(** ** Posts *)

Lemma newRequestT_of m q : finds m (newRequestT q) (λ req, rq_Question req = q).
Proof. intros r m' (m1 & _ & [-> _]%may_end_inv)%may_end_inv req [= <-]. done. Qed.

Lemma exchanged_Ok reply body : exchanged reply = Ok body → reply = httpResponse 200 body.
Proof.
  unfold exchanged. destruct reply as [status b|]; [|done]. destruct (Z.eqb_spec status 200) as [->|]; cbn [negb].
  - by intros [= <-].
  - by destruct (_ || _).
Qed.

Lemma roundTripT_sent m post : finds m (roundTripT post) (λ body, ∃ clock, server i clock post = httpResponse 200 body).
Proof.
  unfold roundTripT. generalize errTransport as last, maxAttempts as n. intros last n. revert m last.
  induction n as [|n IH]; intros m last; cbn [roundTripFromT]; [apply finds_throw|]. apply finds_catch.
  - intros r m' (clock & [-> _]%may_end_inv)%may_end_inv body Hb%exchanged_Ok. by exists clock.
  - intros e m1 _. destruct e; first [apply IH | apply finds_throw].
Qed.

(** The ids of a batch are those the counter went through, others' left out. *)
Lemma newRequestsT_ids m qs :
  finds m (mapT newRequestT qs) (λ reqs, ∃ cs, rq_ID <$> reqs = u64 <$> cs ∧ NoDup cs ∧ Forall (λ c, m < c ≤ hi) cs).
Proof.
  revert m. induction qs as [|q qs IH]; intros m; cbn [mapT].
  { apply finds_done. intros reqs [= <-]. by exists []; repeat constructor. }
  intros r m' (m1 & Hm1 & H)%may_end_inv. revert H. apply (finds_bind _ _ _ _ _ (IH (m1 + 1))).
  intros reqs m2 _ (cs & Hids & Hnd & Hcs). apply finds_done. intros ? [= <-].
  exists (m1 + 1 :: cs). rewrite Forall_forall in Hcs. split_and!.
  - by rewrite !fmap_cons, Hids.
  - constructor; [|done]. intros Hin%Hcs. lia.
  - constructor; [lia|]. apply Forall_forall. intros c Hc%Hcs. lia.
Qed.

→ **The problem**: Copy out only the lines running from the beginning of the data to the line with "unfold roundTripT. generalize", both ends included.

→ **Solved problem**:
(** ** Posts *)

Lemma newRequestT_of m q : finds m (newRequestT q) (λ req, rq_Question req = q).
Proof. intros r m' (m1 & _ & [-> _]%may_end_inv)%may_end_inv req [= <-]. done. Qed.

Lemma exchanged_Ok reply body : exchanged reply = Ok body → reply = httpResponse 200 body.
Proof.
  unfold exchanged. destruct reply as [status b|]; [|done]. destruct (Z.eqb_spec status 200) as [->|]; cbn [negb].
  - by intros [= <-].
  - by destruct (_ || _).
Qed.

Lemma roundTripT_sent m post : finds m (roundTripT post) (λ body, ∃ clock, server i clock post = httpResponse 200 body).
Proof.
  unfold roundTripT. generalize errTransport as last, maxAttempts as n. intros last n. revert m last.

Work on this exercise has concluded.